Neurodevelopmental conditions are characterized by phenotypic heterogeneity but share overlapping etiological mechanisms and common neurobehavioral endpoints (e.g., impairment in IQ, adaptive skills, executive function). Novel psychometric methods for examining structural brain anomalies may provide new insights into both shared and distinct aspects of atypical brain development across neurodevelopmental conditions. Here, we present an overview of a novel method for quantifying brain volume anomalies using recently published brain “growth charts.” We illustrate the potential value of this approach using data from a sample of youth with fetal alcohol spectrum disorder (FASD), a common neurodevelopmental condition characterized by structural brain anomalies and neurobehavioral impairment.

Participants and Methods:

Included: 47 children with FASD and 42 controls, ages 8–17 years, from the University of Minnesota FASD Program. Participants completed evaluation of physical anomalies and dysmorphology, cognitive testing (WISC-V/WAIS-IV, DKEFS), caregiver ratings of adaptive (Vineland-III) and emotional/behavioral functioning (CBCL), and an MRI scan (Siemens Prisma 3T). Using recently published lifespan brain charts based on more than 101,000 individuals (Bethlehem et al., 2022; https://brainchart.shinyapps.io/brainchart/#) we calculated individual (per)centile scores for volumes of cortical gray matter (GMV), subcortical gray matter (sGMV), and cortical white matter (WMV). Age- and sex-adjusted normative centile scores were derived for each participant’s brain volumes.

Results:

Participants with FASD demonstrated significantly lower mean centile scores compared to controls across GMV (Cohen’s d = -0.81), sGMV (d = -0.71), and WMV (d = -1.11).
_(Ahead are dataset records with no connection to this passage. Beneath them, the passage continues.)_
(** The recovery branch, entered when the table has no entry for the
    feature: [None] when recovery is not possible. *)
Definition recover (s : State) (fid : string) (approved : bool)
    (editedPlan feedback projectPathFromClient : option string)
    (now : Z) (stamp : string) : option State :=
  path ← projectPathFromClient;
  if truthy path then
    feature ← Store.loadFeature (files s) path fid;
    ps ← Store.planSpec feature;
    if bool_decide (Plan.status ps = Plan.generated) then
      if approved then
        let upd :=
          {| Plan.u_status := Some Plan.approved;
             Plan.u_content := Some (js_or editedPlan (Plan.content ps));
             Plan.u_version := None; Plan.u_generatedAt := None;
             Plan.u_approvedAt := Some (Some stamp);
             Plan.u_reviewedByUser := Some true;
             Plan.u_tasksCompleted := None; Plan.u_tasksTotal := None;
             Plan.u_currentTaskId := None; Plan.u_currentTaskIds := None;
             Plan.u_tasks := None; Plan.u_taskStateVersion := None;
             Plan.u_qualityIssues := None |} in
        let s1 := set_files s (Store.updateFeaturePlanSpec (files s) path fid upd stamp) in
        let planContent := default "" (js_or editedPlan (Plan.content ps)) in
        Some (launch_executeFeature s1 path fid true false
                (Some (continuationPromptFor planContent feedback)) now)
      else
        let upd :=
          {| Plan.u_status := Some Plan.rejected; Plan.u_content := None;
             Plan.u_version := None; Plan.u_generatedAt := None;
             Plan.u_approvedAt := None; Plan.u_reviewedByUser := Some true;
             Plan.u_tasksCompleted := None; Plan.u_tasksTotal := None;
             Plan.u_currentTaskId := None; Plan.u_currentTaskIds := None;
             Plan.u_tasks := None; Plan.u_taskStateVersion := None;
             Plan.u_qualityIssues := None |} in
        let fs1 := Store.updateFeaturePlanSpec (files s) path fid upd stamp in
        let fs2 := Store.updateFeatureStatus fs1 path fid "backlog" stamp in
        Some (emit (set_files s fs2) (plan_rejected fid path feedback))
    else None
  else None.

Definition resolvePlanApproval (s : State) (fid : string) (approved : bool)
    (editedPlan feedback projectPathFromClient : option string)
    (now : Z) (stamp : string) : ApprovalResponse * State :=
  match pendingApprovals s !! fid with
  | None =>
      match recover s fid approved editedPlan feedback projectPathFromClient now stamp with
      | Some s' => (ok_response, s')
      | None => (no_pending fid, s)
      end
  | Some pending =>
      let path := pa_projectPath pending in
      let upd :=
        {| Plan.u_status := Some (if approved then Plan.approved else Plan.rejected);
           Plan.u_content := Some editedPlan;
           Plan.u_version := None; Plan.u_generatedAt := None;
           Plan.u_approvedAt := Some (if approved then Some stamp else None);
           Plan.u_reviewedByUser := Some true;
           Plan.u_tasksCompleted := None; Plan.u_tasksTotal := None;
           Plan.u_currentTaskId := None; Plan.u_currentTaskIds := None;
           Plan.u_tasks := None; Plan.u_taskStateVersion := None;
           Plan.u_qualityIssues := None |} in
      let s1 := set_files s (Store.updateFeaturePlanSpec (files s) path fid upd stamp) in
      let s2 := if negb approved && truthy (default "" feedback)
                then emit s1 (plan_rejected fid path feedback) else s1 in
      (ok_response,
       set_approvals s2 (delete fid (pendingApprovals s2))
         (settle (approvals s2) (promise pending) (Answered approved editedPlan feedback))
         (delete (promise pending) (timers s2)))
  end.

(** ** [verifyFeature]

    The gate runs with no [attempt] option, so its event carries attempt 0;
    the work directory only decides what the shell does. *)
Definition verifyFeature (env : Env) (fid : string) (s : State) : bool * State :=
  let '(qualityOutcome, s1) := runQualityChecks env fid 0 s in
  let allPassed := QualityGate.passed qualityOutcome in
  let failedName :=
    QualityGate.name
      <$> List.find (fun r => bool_decide (QualityGate.status r = QualityGate.fail))
            (QualityGate.results qualityOutcome) in
  let message :=
    if allPassed then "All verification checks passed"
    else "Verification failed: " +:+ default "Unknown" (js_or failedName None) in
  (allPassed, emit s1 (auto_mode_feature_complete fid allPassed message)).

End Service.

(** * Dependency-aware task scheduler ([executeTasksWithDependencies]) *)
Module Scheduler.
Import Task.

(** [taskMap = new Map(tasks.map(t => [t.id, t]))] holds, for every id, the
    last task of the array with that id. A task object is known by its position
    in [tasks]; its status is mutated in place. *)
Fixpoint taskMap_index (tasks : list ParsedTask) (k : string) : option nat :=
  match tasks with
  | [] => None
  | t :: rest =>
      match taskMap_index rest k with
      | Some i => Some (S i)
      | None => if bool_decide (id t = k) then Some 0 else None
      end
  end.

Definition taskMap_get (tasks : list ParsedTask) (k : string) : option ParsedTask :=
  i ← taskMap_index tasks k; tasks !! i.

Definition taskMap_has (tasks : list ParsedTask) (k : string) : bool :=
  bool_decide (is_Some (taskMap_index tasks k)).

(** [task.status = st] on the task at position [i]. *)
Definition set_status (tasks : list ParsedTask) (i : nat) (st : PlanTaskStatus)
    : list ParsedTask :=
  alter (fun t => with_status t st) i tasks.

(** The first [for] loop: a task with a dependency id that is not a key of
    [taskMap] becomes blocked. *)
Definition has_missing (tasks : list ParsedTask) (t : ParsedTask) : bool :=
  match dependsOn t with
  | Some deps =>
      negb (bool_decide (List.filter (fun d => negb (taskMap_has tasks d)) deps = []))
  | None => false
  end.

Definition mark_missing (tasks : list ParsedTask) : list ParsedTask :=
  map (fun t => if has_missing tasks t then with_status t blocked else t) tasks.

Definition isReady (tasks : list ParsedTask) (task : ParsedTask) : bool :=
  bool_decide (status task = pending)
  && forallb (fun depId =>
                match taskMap_get tasks depId with
                | Some d => bool_decide (status d = completed)
                | None => false
                end)
       (default [] (dependsOn task)).

Inductive Event :=
| auto_mode_task_started (taskId : string) (taskIndex : nat)
| auto_mode_task_complete (taskId : string) (tasksCompleted : nat).

(** One call of [scheduleTask], with [tasks] and the keys of [inFlight] as
    they were when it was called. *)
Record Start := {
  start_index : nat;
  tasks_before : list ParsedTask;
  inFlight_before : gset string;
}.

(** The variables of one run. [inFlight] is the key set of the map of
    promises: the result of a promise carries only its task's id. [clock]
    counts the awaits passed; [starts] is a record of the calls of
    [scheduleTask], kept for the proofs. *)
Record Run := {
  tasks : list ParsedTask;
  inFlight : gset string;
  hadFailure : bool;
  clock : nat;
  events : list Event;
  starts : list Start;
}.

(** What the rest of the process does while the scheduler awaits.
    - [aborted k]: the abort signal as read at the loop head at time [k].
    - [lost k]: in-flight promises that settle while the scheduler awaits
      something else at time [k]. Their [finally] callbacks delete their keys,
      and no later [Promise.race] sees them.
    - [winner k], [outcome k]: which in-flight promise [Promise.race] delivers
      at time [k] (a position among the keys) and whether its task completed
      ([true]) or failed. Every in-flight promise settles some time. *)
Record World := {
  aborted : nat -> bool;
  lost : nat -> gset string;
  winner : nat -> nat;
  outcome : nat -> bool;
}.

(** An [await] on something other than the race. *)
Definition await (w : World) (r : Run) : Run :=
  {| tasks := tasks r; inFlight := inFlight r ∖ lost w (clock r);
     hadFailure := hadFailure r; clock := S (clock r); events := events r;
     starts := starts r |}.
Across all participants, those with brain volumes ≤ 10th centile (any tissue type) demonstrated lower performance on measures of intellectual functioning, adaptive skills, and working memory, and greater caregiver-rated attention problems and total emotional/behavioral problems (effect sizes ranged from 0.32 to 1.31) compared to participants with average volumes (i.e., > 10th centile). Sensitivity and specificity analyses revealed that atypical brain volumes (i.e., ≤ 10th centile) had moderate sensitivity (35%) and high specificity (95%) in differentiating FASD from controls. In contrast, impairment (i.e., ≤ 1.5 SD below mean) in IQ and working memory performance had low sensitivity (19% and 21%, respectively) but high specificity (100% and 98%, respectively) while impairment in adaptive function had high sensitivity (71%) and high specificity (100%). A combination of atypical brain volume in any tissue type and low adaptive function had improved sensitivity (83%) and comparable specificity (95%). Lastly, brain centiles had improved sensitivity and similar specificity compared to measurements of head circumference (sensitivity: 11%, specificity: 100%), commonly used to estimate atypical brain volume in FASD diagnosis.

Conclusions:

We demonstrate the potential value of leveraging a large normative neuroimaging dataset to characterize whole-brain structural anomalies associated with neurobehavioral functioning in youth with neurodevelopmental disorders (here, illustrated with FASD). Participants with and without FASD who demonstrated atypical brain volumes demonstrated greater impairment across neurobehavioral domains, suggesting these metrics may be useful predictors of important clinical outcomes. In addition, brain centile scores may be more sensitive than some commonly-used assessments in differentiating youth with neurodevelopmental conditions like FASD from controls. Implications for research and clinical practice are discussed.